Systems like ChatGPT fall under the GPAI and with them come a set of obligations such as informing users they're interacting with AI, detailing training data and safety limitations, and restricting use in high-risk domains without appropriate oversight, including healthcare. This might be a buzzkill for ' techno-optimists' and surely for Alexandre, but policy makers argue that ensuring that AI tools are rigorously tested before they are made available to the public and are subject to scrutiny afterwards is paramount. For medical schools and hospitals, it is a moment of realising that AI will no longer be a hidden assistant, it will be regulated and embedded in the workflow of diagnosis, prescription, and care.

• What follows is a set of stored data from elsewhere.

(** * The reviews worker (cf-reviews-worker/src/index.js)

    A shallow embedding of the worker's request handler, its token
    acquisition, its pagination loop and its normalisation and ordering of
    review records, followed by the properties proved about them.

    JavaScript values are modelled by what the worker does with them:
    an optional string is [option string] ([None] stands for [undefined]
    and [null]), a number that is always integral is a [Z], the result of
    [Number(s)] is a [number], and a thrown [Error] is a constructor of
    [Error] whose [message] is the string the source builds. *)

From stdpp Require Import base strings gmap list sorting pretty.
From Stdlib Require Import Ascii ZArith QArith.
From Equations Require Import Equations.

Local Open Scope string_scope.
Local Open Scope Z_scope.
Local Open Scope list_scope.

(** ** JavaScript built-ins used by the worker *)

Module Js.

(** The result of [Number(s)]: a double is NaN, an infinity or a finite
    rational. *)
Inductive number : Type :=
  | NaN
  | Infinity (negative : bool)
  | Finite (q : Q).

Definition isFinite (n : number) : bool :=
  match n with Finite _ => true | _ => false end.

(** [Math.trunc] on a finite number: rounding towards zero. *)
Definition trunc (q : Q) : Z := Z.quot (Qnum q) (Zpos (Qden q)).

(** The time value of a [Date]: NaN for an invalid date, otherwise
    integral milliseconds since the epoch.  The same shape serves for
    the [time] field computed from it. *)
Inductive instant : Type :=
  | Invalid
  | At (t : Z).

(** [a >= b] on such numbers: false as soon as one is NaN. *)
Definition ge (a b : instant) : bool :=
  match a, b with
  | At x, At y => y <=? x
  | _, _ => false
  end.

(** Truthiness of a string that may be missing: [undefined], [null] and
    the empty string are falsy. *)
Definition truthy (v : option string) : bool :=
  match v with
  | Some s => negb (String.eqb s "")
  | None => false
  end.

(** [a || b] on strings that may be missing. *)
Definition or (a b : option string) : option string :=
  if truthy a then a else b.

(** [a || "literal"]. *)
Definition or_default (a : option string) (d : string) : string :=
  match or a (Some d) with Some s => s | None => d end.

Fixpoint startsWith (p s : string) : bool :=
  match p, s with
  | EmptyString, _ => true
  | String a p', String b s' => Ascii.eqb a b && startsWith p' s'
  | String _ _, EmptyString => false
  end.

(** [s.includes(p)]. *)
Fixpoint includes (s p : string) : bool :=
  startsWith p s ||
  match s with
  | EmptyString => false
  | String _ s' => includes s' p
  end.

(** [l.slice(0, e)]: a negative end counts from the end of the array. *)
Definition slice0 {A} (l : list A) (e : Z) : list A :=
  if e <? 0 then take (Z.to_nat (Z.max (Z.of_nat (length l) + e) 0)) l
  else take (Z.to_nat e) l.

(** [Array.prototype.sort] with a comparator: the sort is stable, so for
    a comparator that is a difference of keys its result is the one an
    insertion sort gives that keeps an element in front of the elements
    it was in front of unless the comparator is positive. *)
Section Sort.
Context {A : Type} (cmp : A → A → Z).

Fixpoint insert (x : A) (l : list A) : list A :=
  match l with
  | [] => [x]
  | y :: l' => if cmp x y <=? 0 then x :: y :: l' else y :: insert x l'
  end.

Definition sort (l : list A) : list A := foldr insert [] l.
End Sort.

(** A property read on an object literal: its own properties first, then
    those of [Object.prototype]. *)
Inductive value : Type :=
  | Undefined
  | Num (n : Z)
  | Inherited (name : string).

Definition Object_prototype : gset string :=
  list_to_set
    [ "constructor"; "__defineGetter__"; "__defineSetter__";
      "hasOwnProperty"; "__lookupGetter__"; "__lookupSetter__";
      "isPrototypeOf"; "propertyIsEnumerable"; "toString"; "valueOf";
      "__proto__"; "toLocaleString" ].

Definition get (own : gmap string Z) (key : string) : value :=
  match own !! key with
  | Some n => Num n
  | None => if decide (key ∈ Object_prototype) then Inherited key else Undefined
  end.

(** The property key an optional string converts to. *)
Definition property_key (k : option string) : string :=
  match k with Some s => s | None => "undefined" end.

(** [v || 0]: zero and [undefined] are falsy, functions and objects are
    truthy. *)
Definition or_zero (v : value) : value :=
  match v with
  | Undefined => Num 0
  | Num 0 => Num 0
  | _ => v
  end.

End Js.

(** ** The platform: conversions the runtime provides *)

Class Platform : Type := {
(** [Number(s)] *)
  Number : string → Js.number;
(** the time value of [new Date(s)] *)
  Date_getTime : string → Js.instant;
}.

(** ** Pure helpers of the worker *)

Section Helpers.
Context `{Platform}.

Definition clampInt (value : string) (min max : Z) : Z :=
  match Number value with
  | Js.Finite q => Z.max min (Z.min max (Js.trunc q))
  | _ => min
  end.

End Helpers.

Definition star_map : gmap string Z :=
  {[ "ONE" := 1; "TWO" := 2; "THREE" := 3; "FOUR" := 4; "FIVE" := 5 ]}.

Definition starEnumToNumber (starRating : option string) : Js.value :=
  Js.or_zero (Js.get star_map (Js.property_key starRating)).

(** ** Data of the worker *)

(** The worker's environment: secrets and variables, each possibly unset. *)
Record Env : Type := {
  ALLOWED_ORIGIN : option string;
  GOOGLE_OAUTH_CLIENT_ID : option string;
  GOOGLE_OAUTH_CLIENT_SECRET : option string;
  GOOGLE_OAUTH_REFRESH_TOKEN : option string;
  GBP_ACCOUNT_ID : option string;
  GBP_LOCATION_ID : option string;
}.

(** A review as the listing endpoint returns it. *)
Module Raw.
Record Reviewer : Type := {
    displayName : option string;
    profilePhotoUrl : option string;
  }.
(** C2.  [request] returns an envelope and never throws.  The envelope
    is a success carrying the parsed body and no message exactly when
    the response is OK and its body parses; on every other path
    (rejected [fetch], status 401, unparsable body, status outside
    200-299) it is a failure carrying a message and no data. *)
Theorem request_always_returns_envelope endpoint options w :
  ∃ envelope req,
    run (ApiClient.request clock auth_net net endpoint options) w
    = Return envelope
    ∧ primary_request w
        (exec (ApiClient.request clock auth_net net endpoint options) w)
      = Some req
    ∧ well_formed envelope
    ∧ match net (fetched w) req with
      | Throw e => envelope = failed e
      | Return r =>
          if status r =? 401 then
            envelope = failed (ErrorObject "Authentication required")
          else
            match json r with
            | Throw e => envelope = failed e
            | Return d =>
                if ok r then envelope = mkApiResponse true (Some d) None
                else ∃ m, envelope = mkApiResponse false None (Some m)
            end
      end.
Proof.
  pose proof (request_primary endpoint options w) as Hreq.
  pose proof (request_run clock auth_net net endpoint options w) as Hrun.
  cbv zeta in Hrun. fold (outbound_request clock endpoint options w) in Hrun.
  set (req := outbound_request clock endpoint options w) in *.
  unfold run. rewrite Hrun.
  assert (Hfail : ∀ e : Thrown, well_formed (failed (T:=T) e)).
  { intros e. right. cbn. eauto. }
  destruct (net (fetched w) req) as [r|e] eqn:Hnet.
  - destruct (status r =? 401) eqn:H401.
    + eexists _, req. rewrite Hnet, H401. cbn [fst]. eauto.
    + destruct (json r) as [d|e] eqn:Hjson.
      * destruct (ok r) eqn:Hok.
        -- eexists _, req. rewrite Hnet, H401, Hjson, Hok. cbn [fst].
           repeat split; try done. left. cbn. eauto.
        -- destruct (detail d) as [m|e]; eexists _, req;
             rewrite Hnet, H401, Hjson, Hok; cbn [fst];
             repeat split; try done; unfold failed; eauto.
      * eexists _, req. rewrite Hnet, H401, Hjson. cbn [fst]. eauto.
  - eexists _, req. rewrite Hnet. cbn [fst]. eauto.
Qed.

Lemma request_unauthorized endpoint options w r :
  net (fetched w) (outbound_request clock endpoint options w) = Return r →
  status r = 401 →
  ApiClient.request clock auth_net net endpoint options w =
  (Return (mkApiResponse false None (Some "Authentication required")),
   exec (console_error ("API Request failed: " +:+ endpoint)
           (ErrorObject "Authentication required"))
        (exec (ApiClient.handleAuthError clock auth_net)
           (exec (fetch net (outbound_request clock endpoint options w))
              (header_world clock w)))).
Proof.
  intros Hnet H401. rewrite request_run. cbv zeta.
  fold (outbound_request clock endpoint options w).
  by rewrite Hnet, H401.
Qed.
(** * FastUI / SQLModel user demo: the request handlers over a model of the store

    The program (final/db.py, final/main.py) keeps one table, [User], in a
    SQLite file and serves six routes.  Each handler opens a session on the
    engine, reads or writes through it, and returns a FastUI view description
    or a form response.

    The embedding is shallow.  The table is a finite map from the integer
    primary key to the remaining columns.  A session is a pair of the
    committed table and the transaction's own view of it; [commit] publishes
    the view, and leaving the [with] block drops whatever was not committed.
    Handlers are computations in a state-and-exception monad over the
    committed table.  The rule by which the store picks a primary key for a
    row inserted without one is a parameter of the development; SQLite's
    rule (largest key plus one) is given as an instance. *)

From stdpp Require Import base option list strings gmap fin_maps sorting pretty.

(** ** Data model (final/db.py) *)

(** [datetime.date]. *)
Record date := Date { year : Z; month : Z; day : Z }.

(** [class User(SQLModel, table=True)].  A table model is not validated when
    it is constructed, so [id] is [None] until a row is given one. *)
Record User := mkUser { id : option Z; name : string; dob : date }.

(** The columns of a stored row besides the primary key. *)
Record UserRow := mkRow { row_name : string; row_dob : date }.

(** The [user] table: primary key to row. *)
Abbreviation Database := (gmap Z UserRow).

Definition row_of (u : User) : UserRow :=
  {| row_name := name u; row_dob := dob u |}.

(** The object the session hands out for the row stored under [k]. *)
Definition load (k : Z) (r : UserRow) : User :=
  {| id := Some k; name := row_name r; dob := row_dob r |}.

#[global] Instance date_eq_dec : EqDecision date.
Proof. solve_decision. Defined.
#[global] Instance UserRow_eq_dec : EqDecision UserRow.
Proof. solve_decision. Defined.
#[global] Instance User_eq_dec : EqDecision User.
Proof. solve_decision. Defined.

Alexandre's vision is playing out like Huxley's Brave New World. Medical journals are now already publishing AI-assisted studies. Startups are developing diagnostic Large language models (LLMs) trained on millions of anonymised patient cases. Health insurance firms in the US are deploying AI to detect fraud – and quietly, to doubt human doctors.

Picture shows the ChatGPT. Credit : Belga./Nicolas Maeterlinck.
In Belgium and across Europe, medical students still burn the midnight oil, some of them under the influence of ADHD drugs, energy drinks, and caffeine. They slog through anatomical charts and chemistry equations. But in parallel, neural networks are learning faster; not biology but patterns. They don’t care how the human body works. They care how it behaves. They care what comes next. Which, at its core, is what medicine is about, the ability to predict and intervene in human suffering. AI in this case won't just be a tool. It will be the doctor. The rest will follow instructions.
But surely there's something inherently human that goes beyond the technicalities, however scary, however sophisticated. It is about presence, a good diagnosis doesn't end with data, it begins with trust. Some may argue.
Should you still study medicine?
Alexandre would say no. He would tell you to launch a startup, study machine learning, move fast. The future, he warns, will not wait for ten years of lectures and lab coats. And it will unfortunately be reserved for a handful. Picture a society based on meritocracy and 'natural' selection where middle skills go down the drain. He warns.
As of now, studying remains for many young people a passport to dignity, service and understanding, when those students in Flanders asked ChatGPT for help during the exam, were they undermining medicine, or were they trying to respond to it? Not to the practice of it but the bureaucracy, the lagging pedagogy, the slow failure to acknowledge that intelligence, today, is no longer exclusively human and that it's time to adapt to it.